Collected data:

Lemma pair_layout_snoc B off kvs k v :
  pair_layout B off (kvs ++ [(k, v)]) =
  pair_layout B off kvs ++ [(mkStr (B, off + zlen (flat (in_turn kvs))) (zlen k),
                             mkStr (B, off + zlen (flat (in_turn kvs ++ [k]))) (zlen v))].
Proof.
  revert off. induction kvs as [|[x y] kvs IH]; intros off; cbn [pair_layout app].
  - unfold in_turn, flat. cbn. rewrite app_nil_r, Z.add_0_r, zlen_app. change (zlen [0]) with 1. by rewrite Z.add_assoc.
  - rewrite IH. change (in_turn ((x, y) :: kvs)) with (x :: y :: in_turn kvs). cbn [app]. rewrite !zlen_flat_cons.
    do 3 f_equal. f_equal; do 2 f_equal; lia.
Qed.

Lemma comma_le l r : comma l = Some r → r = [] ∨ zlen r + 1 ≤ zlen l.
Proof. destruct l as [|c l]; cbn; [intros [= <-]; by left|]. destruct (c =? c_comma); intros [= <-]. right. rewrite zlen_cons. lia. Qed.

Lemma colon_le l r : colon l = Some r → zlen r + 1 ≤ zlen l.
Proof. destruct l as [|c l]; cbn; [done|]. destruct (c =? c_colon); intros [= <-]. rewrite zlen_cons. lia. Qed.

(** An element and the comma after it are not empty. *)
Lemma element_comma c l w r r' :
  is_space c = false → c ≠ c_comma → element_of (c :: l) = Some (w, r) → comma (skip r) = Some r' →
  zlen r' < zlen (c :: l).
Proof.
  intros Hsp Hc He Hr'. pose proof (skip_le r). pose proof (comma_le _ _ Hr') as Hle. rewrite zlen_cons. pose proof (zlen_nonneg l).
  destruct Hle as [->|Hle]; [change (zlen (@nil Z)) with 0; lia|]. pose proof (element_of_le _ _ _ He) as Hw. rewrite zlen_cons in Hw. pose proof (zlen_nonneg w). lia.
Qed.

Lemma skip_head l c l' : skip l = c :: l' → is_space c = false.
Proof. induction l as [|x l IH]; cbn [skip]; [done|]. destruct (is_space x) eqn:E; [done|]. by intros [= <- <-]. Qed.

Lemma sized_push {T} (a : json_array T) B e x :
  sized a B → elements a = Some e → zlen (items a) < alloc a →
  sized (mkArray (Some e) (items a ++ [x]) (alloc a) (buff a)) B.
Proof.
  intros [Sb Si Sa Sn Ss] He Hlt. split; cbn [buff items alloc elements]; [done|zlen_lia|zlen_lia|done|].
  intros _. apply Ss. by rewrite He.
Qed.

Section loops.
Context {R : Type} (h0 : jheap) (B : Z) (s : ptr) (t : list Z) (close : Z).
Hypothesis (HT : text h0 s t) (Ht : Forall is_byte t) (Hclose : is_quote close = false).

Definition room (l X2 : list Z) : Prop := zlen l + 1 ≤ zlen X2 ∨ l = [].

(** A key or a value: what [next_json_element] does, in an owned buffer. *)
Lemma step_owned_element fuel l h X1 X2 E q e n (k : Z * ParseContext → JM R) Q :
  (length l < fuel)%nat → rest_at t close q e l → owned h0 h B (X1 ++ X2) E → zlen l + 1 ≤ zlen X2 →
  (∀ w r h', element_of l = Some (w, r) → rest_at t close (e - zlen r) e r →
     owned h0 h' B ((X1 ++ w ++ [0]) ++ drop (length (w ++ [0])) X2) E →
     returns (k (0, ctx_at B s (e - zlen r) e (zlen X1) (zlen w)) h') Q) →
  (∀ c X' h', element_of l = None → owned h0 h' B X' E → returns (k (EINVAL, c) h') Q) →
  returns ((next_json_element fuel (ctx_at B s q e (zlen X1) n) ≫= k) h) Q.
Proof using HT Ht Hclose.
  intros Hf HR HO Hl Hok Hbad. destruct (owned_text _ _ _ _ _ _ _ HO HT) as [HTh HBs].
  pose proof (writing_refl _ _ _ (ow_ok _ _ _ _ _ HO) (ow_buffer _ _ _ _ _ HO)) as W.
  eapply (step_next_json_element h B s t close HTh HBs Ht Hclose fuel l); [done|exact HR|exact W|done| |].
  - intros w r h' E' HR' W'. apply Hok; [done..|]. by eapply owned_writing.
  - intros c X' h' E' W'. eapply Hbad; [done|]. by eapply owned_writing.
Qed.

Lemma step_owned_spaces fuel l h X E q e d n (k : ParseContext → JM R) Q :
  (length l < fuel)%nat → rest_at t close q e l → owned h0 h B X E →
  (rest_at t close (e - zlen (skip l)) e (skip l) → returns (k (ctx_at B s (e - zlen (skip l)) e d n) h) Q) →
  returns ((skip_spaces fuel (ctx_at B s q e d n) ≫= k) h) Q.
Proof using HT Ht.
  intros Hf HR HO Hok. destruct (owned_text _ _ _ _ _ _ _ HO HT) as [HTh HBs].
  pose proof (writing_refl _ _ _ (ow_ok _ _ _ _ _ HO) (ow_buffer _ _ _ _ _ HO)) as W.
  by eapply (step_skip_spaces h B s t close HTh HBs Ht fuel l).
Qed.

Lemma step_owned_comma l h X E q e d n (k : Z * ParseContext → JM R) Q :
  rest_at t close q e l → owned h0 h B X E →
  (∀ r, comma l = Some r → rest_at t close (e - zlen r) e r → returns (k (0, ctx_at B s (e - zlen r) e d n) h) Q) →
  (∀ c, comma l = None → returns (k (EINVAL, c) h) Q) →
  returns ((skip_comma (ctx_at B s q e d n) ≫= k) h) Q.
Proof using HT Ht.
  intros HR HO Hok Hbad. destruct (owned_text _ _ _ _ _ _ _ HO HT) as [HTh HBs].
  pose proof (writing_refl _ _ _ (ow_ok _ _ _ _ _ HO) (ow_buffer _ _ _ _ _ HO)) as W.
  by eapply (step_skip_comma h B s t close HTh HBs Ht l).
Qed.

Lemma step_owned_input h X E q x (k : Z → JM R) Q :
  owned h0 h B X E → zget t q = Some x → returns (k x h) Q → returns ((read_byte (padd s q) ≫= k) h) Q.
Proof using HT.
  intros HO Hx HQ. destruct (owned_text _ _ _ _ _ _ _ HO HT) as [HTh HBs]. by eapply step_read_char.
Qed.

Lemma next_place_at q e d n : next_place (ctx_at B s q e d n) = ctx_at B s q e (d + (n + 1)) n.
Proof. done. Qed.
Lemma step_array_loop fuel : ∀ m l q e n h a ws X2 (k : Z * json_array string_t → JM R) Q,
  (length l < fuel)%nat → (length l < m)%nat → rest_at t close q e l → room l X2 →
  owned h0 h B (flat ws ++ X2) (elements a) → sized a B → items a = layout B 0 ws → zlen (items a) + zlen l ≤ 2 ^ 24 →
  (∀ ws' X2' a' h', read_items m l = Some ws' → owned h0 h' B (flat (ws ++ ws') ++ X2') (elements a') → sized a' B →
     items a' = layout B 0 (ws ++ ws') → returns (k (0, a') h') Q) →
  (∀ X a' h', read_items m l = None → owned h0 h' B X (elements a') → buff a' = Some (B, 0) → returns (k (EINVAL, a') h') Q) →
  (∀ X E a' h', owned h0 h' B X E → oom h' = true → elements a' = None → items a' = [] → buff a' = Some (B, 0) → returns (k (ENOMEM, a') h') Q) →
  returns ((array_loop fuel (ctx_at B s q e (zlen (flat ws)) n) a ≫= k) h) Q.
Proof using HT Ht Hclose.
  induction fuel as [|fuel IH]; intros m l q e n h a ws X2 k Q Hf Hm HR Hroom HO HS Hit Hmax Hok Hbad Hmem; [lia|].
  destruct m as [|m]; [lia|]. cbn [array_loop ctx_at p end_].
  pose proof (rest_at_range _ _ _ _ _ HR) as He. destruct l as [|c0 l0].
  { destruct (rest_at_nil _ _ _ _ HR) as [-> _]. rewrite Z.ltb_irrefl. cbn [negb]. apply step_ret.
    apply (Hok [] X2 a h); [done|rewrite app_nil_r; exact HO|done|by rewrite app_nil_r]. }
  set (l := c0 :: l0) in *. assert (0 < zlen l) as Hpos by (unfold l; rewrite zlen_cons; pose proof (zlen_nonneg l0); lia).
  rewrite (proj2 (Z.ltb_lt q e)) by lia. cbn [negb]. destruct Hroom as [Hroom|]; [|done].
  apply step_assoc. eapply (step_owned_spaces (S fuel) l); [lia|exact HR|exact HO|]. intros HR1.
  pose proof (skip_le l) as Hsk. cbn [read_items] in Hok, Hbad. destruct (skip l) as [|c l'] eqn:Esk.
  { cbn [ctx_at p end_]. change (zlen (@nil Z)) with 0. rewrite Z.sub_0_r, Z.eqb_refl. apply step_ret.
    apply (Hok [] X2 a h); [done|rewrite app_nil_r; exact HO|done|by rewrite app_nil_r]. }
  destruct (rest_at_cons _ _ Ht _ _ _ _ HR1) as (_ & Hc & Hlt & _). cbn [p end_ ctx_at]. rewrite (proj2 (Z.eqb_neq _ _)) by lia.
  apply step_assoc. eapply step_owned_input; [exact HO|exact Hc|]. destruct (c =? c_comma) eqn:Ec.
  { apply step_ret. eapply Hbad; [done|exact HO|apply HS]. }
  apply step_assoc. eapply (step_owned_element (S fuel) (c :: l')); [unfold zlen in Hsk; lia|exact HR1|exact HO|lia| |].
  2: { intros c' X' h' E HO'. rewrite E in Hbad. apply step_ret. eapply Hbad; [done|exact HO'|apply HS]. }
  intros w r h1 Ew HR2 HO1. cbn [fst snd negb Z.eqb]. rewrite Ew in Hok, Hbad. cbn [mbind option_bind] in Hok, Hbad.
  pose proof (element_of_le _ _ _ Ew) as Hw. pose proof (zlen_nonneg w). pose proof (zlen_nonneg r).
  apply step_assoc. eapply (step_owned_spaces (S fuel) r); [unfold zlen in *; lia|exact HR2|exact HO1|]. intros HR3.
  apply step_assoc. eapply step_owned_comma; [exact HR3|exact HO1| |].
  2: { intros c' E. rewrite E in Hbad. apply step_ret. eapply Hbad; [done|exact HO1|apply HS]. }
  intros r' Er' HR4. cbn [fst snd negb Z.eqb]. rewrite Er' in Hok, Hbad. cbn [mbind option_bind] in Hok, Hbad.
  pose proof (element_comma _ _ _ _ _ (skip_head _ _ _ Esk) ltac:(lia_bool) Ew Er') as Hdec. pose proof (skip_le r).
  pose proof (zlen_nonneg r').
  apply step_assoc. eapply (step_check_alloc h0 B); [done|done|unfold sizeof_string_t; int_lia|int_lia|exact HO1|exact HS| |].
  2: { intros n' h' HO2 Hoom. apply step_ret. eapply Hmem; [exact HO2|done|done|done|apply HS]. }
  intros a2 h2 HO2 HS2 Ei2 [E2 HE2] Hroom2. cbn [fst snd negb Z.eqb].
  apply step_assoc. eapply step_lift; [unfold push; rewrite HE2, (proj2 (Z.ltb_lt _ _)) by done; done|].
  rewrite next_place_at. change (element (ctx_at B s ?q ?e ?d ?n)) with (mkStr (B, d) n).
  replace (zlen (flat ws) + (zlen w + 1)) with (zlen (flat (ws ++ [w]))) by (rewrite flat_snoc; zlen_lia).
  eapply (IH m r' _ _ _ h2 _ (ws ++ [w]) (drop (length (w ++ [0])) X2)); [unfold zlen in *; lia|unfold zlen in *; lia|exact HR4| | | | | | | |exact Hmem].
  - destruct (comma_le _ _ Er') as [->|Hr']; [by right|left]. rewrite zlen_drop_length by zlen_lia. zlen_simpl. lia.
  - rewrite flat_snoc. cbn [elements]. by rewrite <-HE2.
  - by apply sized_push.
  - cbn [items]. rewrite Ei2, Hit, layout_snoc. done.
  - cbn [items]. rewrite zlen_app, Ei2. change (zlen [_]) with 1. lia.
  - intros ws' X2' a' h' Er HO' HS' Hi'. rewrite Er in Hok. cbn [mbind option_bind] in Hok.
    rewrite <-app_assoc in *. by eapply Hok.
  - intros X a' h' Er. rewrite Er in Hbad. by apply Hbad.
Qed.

• REQUIRED WORK:
Write out a verbatim copy of the data, beginning with its first line and ending with the line that contains "Lemma comma_le l".

• WRITTEN ANSWER:
Lemma pair_layout_snoc B off kvs k v :
  pair_layout B off (kvs ++ [(k, v)]) =
  pair_layout B off kvs ++ [(mkStr (B, off + zlen (flat (in_turn kvs))) (zlen k),
                             mkStr (B, off + zlen (flat (in_turn kvs ++ [k]))) (zlen v))].
Proof.
  revert off. induction kvs as [|[x y] kvs IH]; intros off; cbn [pair_layout app].
  - unfold in_turn, flat. cbn. rewrite app_nil_r, Z.add_0_r, zlen_app. change (zlen [0]) with 1. by rewrite Z.add_assoc.
  - rewrite IH. change (in_turn ((x, y) :: kvs)) with (x :: y :: in_turn kvs). cbn [app]. rewrite !zlen_flat_cons.
    do 3 f_equal. f_equal; do 2 f_equal; lia.
Qed.

Lemma comma_le l r : comma l = Some r → r = [] ∨ zlen r + 1 ≤ zlen l.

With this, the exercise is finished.